Keyboardist Keith Emerson and bassist Greg Lake met in 1969 while on tour with The Nice and King Crimson, their respective artsy hard rock bands of the time. Realizing the opportunity to form a new venture and deciding on a trio, they convinced drummer Carl Palmer to jump over from his group Atomic Rooster. (There is much truth to the rumor that they also courted Jimi Hendrix to join them and form “HELP”, but Hendrix declined and was dead a few months later, anyway). With the super-trio in place, ELP set about crafting their signature organ-dominated, pop-goes-cathedral sound for the self-titled first LP. For album #2, Tarkus, the band expanded the theme, gloomy at times and explosive at others, sharing compositions and instrumentation in a mostly glorious, thundering cannonade of early but now classic progressive rock.

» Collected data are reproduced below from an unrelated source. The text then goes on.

(** * FHAT front end: presentation logic and upload workflow

    A shallow embedding of the React components of the FHAT client
    (gauges, alert panels, results page, upload page) together with the
    properties of their classification rules and of the upload workflow.

    JavaScript values are embedded as an inductive type; the operators the
    components use ([>=], [===], [!], [||], [??], [?.], [.map], [.split])
    are embedded with the semantics ECMAScript gives them, including the
    cases in which they throw.

    A component is embedded as the function from its props to what it
    returns, with the props, colours and texts that its elements carry; how
    React then draws the elements is outside the embedding. The upload page
    is embedded as a transition system over the events that reach it, the
    two awaited calls being answered from outside. The length of a string
    is counted in bytes, which matters nowhere since lengths are only
    compared with 0; a store that refuses a write is not considered.

    Converting an object or a list to a number or to a text can throw.
    The trend chart is embedded with that case; the gauges, the ESG card
    and the template literals of the pages are embedded for values whose
    conversion returns, and their properties on values that are not
    numbers are stated for such values. *)

From Stdlib Require Import QArith Ascii.
From stdpp Require Import base option strings pretty list gmap.

Set Warnings "-register-all".
Local Open Scope string_scope.

(** ** JavaScript values *)

(** A JavaScript Number: every finite double is a rational, so the finite
    numbers are embedded in [Q]; the three special values are kept apart. *)
Inductive number : Type :=
  | NaN
  | NegInfinity
  | Finite (q : Q)
  | PosInfinity.

(** The values a JSON payload, a prop or a thrown error can hold. An object
    is the association list of its own properties, first binding wins. *)
Inductive value : Type :=
  | VUndefined
  | VNull
  | VBool (b : bool)
  | VNum (n : number)
  | VStr (s : string)
  | VArr (items : list value)
  | VObj (fields : list (string * value)).

(** Exceptions raised by the language itself. *)
Inductive error : Type :=
  | TypeError
  | SyntaxError.

(** The result of evaluating an expression or rendering a component. *)
Inductive completion (A : Type) : Type :=
  | Normal (a : A)
  | Throw (e : error).
Arguments Normal {A} a.
Arguments Throw {A} e.

Global Instance completion_ret : MRet completion := λ A a, Normal a.

Global Instance completion_bind : MBind completion := λ A B k c,
  match c with
  | Normal a => k a
  | Throw e => Throw e
  end.

(** The built-ins of the host that the components call and whose text is
    not part of the repository. *)
Class Runtime : Type := {
  (** ToNumber applied to a String. *)
  StringToNumber : string → number;
  (** Array.prototype.toString, reached by ToPrimitive on an array. *)
  ArrayToString : list value → string;
  (** JSON.parse; [None] when it throws a SyntaxError. *)
  JSON_parse : string → option value;
  (** JSON.stringify; [None] when it returns undefined. *)
  JSON_stringify : value → option string
}.

Definition num (z : Z) : value := VNum (Finite (inject_Z z)).

(** ToBoolean. *)
Definition truthy (v : value) : bool :=
  match v with
  | VUndefined | VNull => false
  | VBool b => b
  | VNum NaN => false
  | VNum (Finite q) => negb (Qeq_bool q 0)
  | VNum _ => true
  | VStr s => negb (String.eqb s "")
  | VArr _ | VObj _ => true
  end.

(** [a || b] and [a ?? b]. *)
Definition or_else (a b : value) : value := if truthy a then a else b.

Definition nullish (a b : value) : value :=
  match a with
  | VUndefined | VNull => b
  | _ => a
  end.

Fixpoint assoc (k : string) (fields : list (string * value)) : value :=
  match fields with
  | [] => VUndefined
  | (k', v) :: rest => if String.eqb k k' then v else assoc k rest
  end.

(** [o.k] for an [o] that is neither null nor undefined: own data
    properties, and [length] of arrays and strings. No key read by the
    components names an inherited property. *)
Definition getProp (o : value) (k : string) : value :=
  match o with
  | VObj fields => assoc k fields
  | VArr items =>
      if String.eqb k "length" then num (Z.of_nat (length items)) else VUndefined
  | VStr s =>
      if String.eqb k "length" then num (Z.of_nat (String.length s)) else VUndefined
  | _ => VUndefined
  end.

(** [o.k]: throws on null and undefined. *)
Definition member (o : value) (k : string) : completion value :=
  match o with
  | VUndefined | VNull => Throw TypeError
  | _ => Normal (getProp o k)
  end.

(** [o?.k]. *)
Definition opt (o : value) (k : string) : value :=
  match o with
  | VUndefined | VNull => VUndefined
  | _ => getProp o k
  end.

(** [o.map(f)]: only arrays have a [map] method. *)
Definition call_map {B} (o : value) (f : value → completion B) : completion (list B) :=
  match o with
  | VArr items => mapM f items
  | _ => Throw TypeError
  end.

(** ToNumber: the Number a value converts to when its conversion returns.
    The conversion of a primitive value always returns; that of an object
    or a list can throw, and [stringifiable] below tells when it returns. *)
Definition ToNumber `{Runtime} (v : value) : number :=
  match v with
  | VUndefined => NaN
  | VNull => Finite 0
  | VBool b => if b then Finite 1 else Finite 0
  | VNum n => n
  | VStr s => StringToNumber s
  | VArr items => StringToNumber (ArrayToString items)
  | VObj _ => StringToNumber "[object Object]"
  end.

(** [a >= b] and [a > b] on Numbers: false as soon as one side is NaN. *)
Definition number_ge (a b : number) : bool :=
  match a, b with
  | NaN, _ | _, NaN => false
  | PosInfinity, _ => true
  | _, NegInfinity => true
  | NegInfinity, _ => false
  | Finite _, PosInfinity => false
  | Finite x, Finite y => Qle_bool y x
  end.

Definition number_gt (a b : number) : bool :=
  match a, b with
  | NaN, _ | _, NaN => false
  | _, PosInfinity => false
  | NegInfinity, _ => false
  | PosInfinity, _ => true
  | Finite _, NegInfinity => true
  | Finite x, Finite y => negb (Qle_bool x y)
  end.

(** [v >= z] and [v > z] against a numeric literal: the comparison is
    numeric whatever [v] is. *)
Definition ge_lit `{Runtime} (v : value) (z : Z) : bool :=
  number_ge (ToNumber v) (Finite (inject_Z z)).

Definition gt_lit `{Runtime} (v : value) (z : Z) : bool :=
  number_gt (ToNumber v) (Finite (inject_Z z)).

(** [v === "lit"] and [v === z] against a literal. *)
Definition is_str (v : value) (lit : string) : bool :=
  match v with
  | VStr s => String.eqb s lit
  | _ => false
  end.

Definition is_num (v : value) (z : Z) : bool :=
  match v with
  | VNum (Finite q) => Qeq_bool q (inject_Z z)
  | _ => false
  end.

Infix ">=?" := ge_lit (at level 70, no associativity).
Infix "===" := is_str (at level 70, no associativity).

(** ** Gauges

    Each gauge evaluates its threshold expression twice, once for the bar
    of the chart and once for the figure under it. *)

Record gauge : Type := {
  heading : string;
  bar_name : string;
  bar_value : value;
  bar_fill : string;
  figure_color : string;
  figure : value;
  caption : value
}.

(** FraudPanel.jsx, second part: [RiskGauge({ score, category })]. *)
Definition RiskGauge {rt : Runtime} (score category : value) : gauge := {|
  heading := "Risk Score";
  bar_name := "Risk";
  bar_value := score;
  bar_fill :=
    if score >=? 750 then "#28a745"
    else if score >=? 600 then "#fd7e14"
    else "#dc3545";
  figure_color :=
    if score >=? 750 then "#28a745"
    else if score >=? 600 then "#fd7e14"
    else "#dc3545";
  figure := score;
  caption := category
|}.

(** part_002: [InvestorGauge({ score, category })]. *)
Definition InvestorGauge {rt : Runtime} (score category : value) : gauge := {|
  heading := "Investor Readiness";
  bar_name := "Investor";
  bar_value := score;
  bar_fill :=
    if score >=? 80 then "#28a745"
    else if score >=? 60 then "#007bff"
    else if score >=? 40 then "#fd7e14"
    else "#dc3545";
  figure_color :=
    if score >=? 80 then "#28a745"
    else if score >=? 60 then "#007bff"
    else if score >=? 40 then "#fd7e14"
    else "#dc3545";
  figure := score;
  caption := category
|}.

(** ESGCard.jsx, second part: [SurvivalGauge({ score })]. *)
Definition SurvivalGauge {rt : Runtime} (score : value) : gauge := {|
  heading := "Business Survival Score";
  bar_name := "Survival";
  bar_value := score;
  bar_fill :=
    if score >=? 70 then "#28a745"
    else if score >=? 50 then "#fd7e14"
    else "#dc3545";
  figure_color :=
    if score >=? 70 then "#28a745"
    else if score >=? 50 then "#fd7e14"
    else "#dc3545";
  figure := score;
  caption :=
    VStr (if score >=? 70 then "Stable"
          else if score >=? 50 then "Watch Closely"
          else "High Risk")
|}.

(** ** ESG card and AI summary *)

(** What a component returns: [null], or an element. *)
Inductive rendered (A : Type) : Type :=
  | null
  | element (a : A).
Arguments null {A}.
Arguments element {A} a.

Global Instance rendered_fmap : FMap rendered := λ A B f r,
  match r with
  | null => null
  | element a => element (f a)
  end.

Record esg_breakdown : Type := {
  environmental : value;
  social : value;
  governance : value
}.

Record esg_card : Type := {
  esg_color : string;
  esg_score : value;
  esg_category : value;
  (** [{breakdown && (...)}]: the falsy [breakdown] itself, or the block. *)
  esg_details : value + esg_breakdown
}.

Module ESG.

(** [getColor], closed over the [score] of the card. *)
Definition getColor {rt : Runtime} (score : value) : string :=
  if score >=? 80 then "#22c55e"
  else if score >=? 65 then "#3b82f6"
  else if score >=? 50 then "#f59e0b"
  else "#ef4444".

(** ESGCard.jsx: [ESGCard({ esg })]. *)
Definition ESGCard {rt : Runtime} (esg : value) : rendered esg_card :=
  if negb (truthy esg) then null
  else
    let score := getProp esg "score" in
    let category := getProp esg "category" in
    let breakdown := getProp esg "breakdown" in
    element {|
      esg_color := getColor score;
      esg_score := score;
      esg_category := category;
      esg_details :=
        if truthy breakdown then
          inr {| environmental := getProp breakdown "environmental";
                 social := getProp breakdown "social";
                 governance := getProp breakdown "governance" |}
        else inl breakdown
    |}.

End ESG.

(** [s.split("\n")] on a string. *)
Fixpoint split_lines (s : string) : list string :=
  match s with
  | EmptyString => [""]
  | String c rest =>
      if Ascii.eqb c "010"%char then "" :: split_lines rest
      else match split_lines rest with
           | [] => [String c ""]
           | line :: lines => String c line :: lines
           end
  end.

(** [summary.split("\n")]: only strings have a [split] method. *)
Definition call_split (v : value) : completion (list string) :=
  match v with
  | VStr s => Normal (split_lines s)
  | _ => Throw TypeError
  end.

(** part_001: [AISummary({ summary })]; the element is the list of the
    paragraphs of the summary. *)
Definition AISummary (summary : value) : completion (rendered (list string)) :=
  if negb (truthy summary) then Normal null
  else lines ← call_split summary ; Normal (element lines).

(** ** Alert panels *)

Record alert_entry : Type := {
  border_left : string;
  alert_type : value;
  badge_background : string;
  badge_text : value;
  alert_body : value
}.

Inductive panel : Type :=
  | AllClear (title : string) (color : string) (message : string)
  | Alerts (title : string) (entries : list alert_entry).

Module Fraud.

Definition getSeverityColor (severity : value) : string :=
  if severity === "Critical" then "#ef4444"
  else if severity === "High" then "#dc2626"
  else if severity === "Medium" then "#f59e0b"
  else "#3b82f6".

(** FraudPanel.jsx: [FraudPanel({ fraud })]. *)
Definition FraudPanel (fraud : value) : completion panel :=
  if negb (truthy fraud) || is_num (getProp fraud "length") 0 then
    Normal (AllClear "Fraud Detection" "#22c55e" "✅ No fraud risks detected")
  else
    entries ← call_map fraud (fun flag =>
      severity ← member flag "severity" ;
      type ← member flag "type" ;
      message ← member flag "message" ;
      Normal {|
        border_left := "6px solid " ++ getSeverityColor severity;
        alert_type := type;
        badge_background := getSeverityColor severity;
        badge_text := severity;
        alert_body := or_else message (getProp flag "description")
      |}) ;
    Normal (Alerts "Fraud & Anomaly Alerts" entries).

Tarkus features the epic, 21 minute conceptual title track that consumed Side 1 of the original LP and taught everyone that such self-centered indulgences were acceptable (but only when they were credible and listenable!). On Side 2, ELP bookends a Bach-based hymn (“The Only Way”) and three more spirited rockers (“Bitches Crystal,” “Infinite Space (Conclusion)” and “A Time And A Place”) with two curious but acceptable matings of countrified rock ‘n’ roll with Emerson’s classical-turned-dancehall piano, “Jeremy Bender” and “Are You Ready, Eddy?” The whole is as good as the sum, although “Tarkus” the composition is the best of the album.

The album climbed as far as #9 in North America and opened the door for a broad range of successful 70s art/prog/avant-garde rockers, from Ambrosia to early Moody Blues to Pink Floyd, Tangerine Dream and Yes (ELP’s chief competitors in the mid70s). My Top 25 ELP tracks will be up on DrRock.com shortly, and Tarkus is available as a CD or mp3 downloads on Amazon and as iPod downloads on iTunes.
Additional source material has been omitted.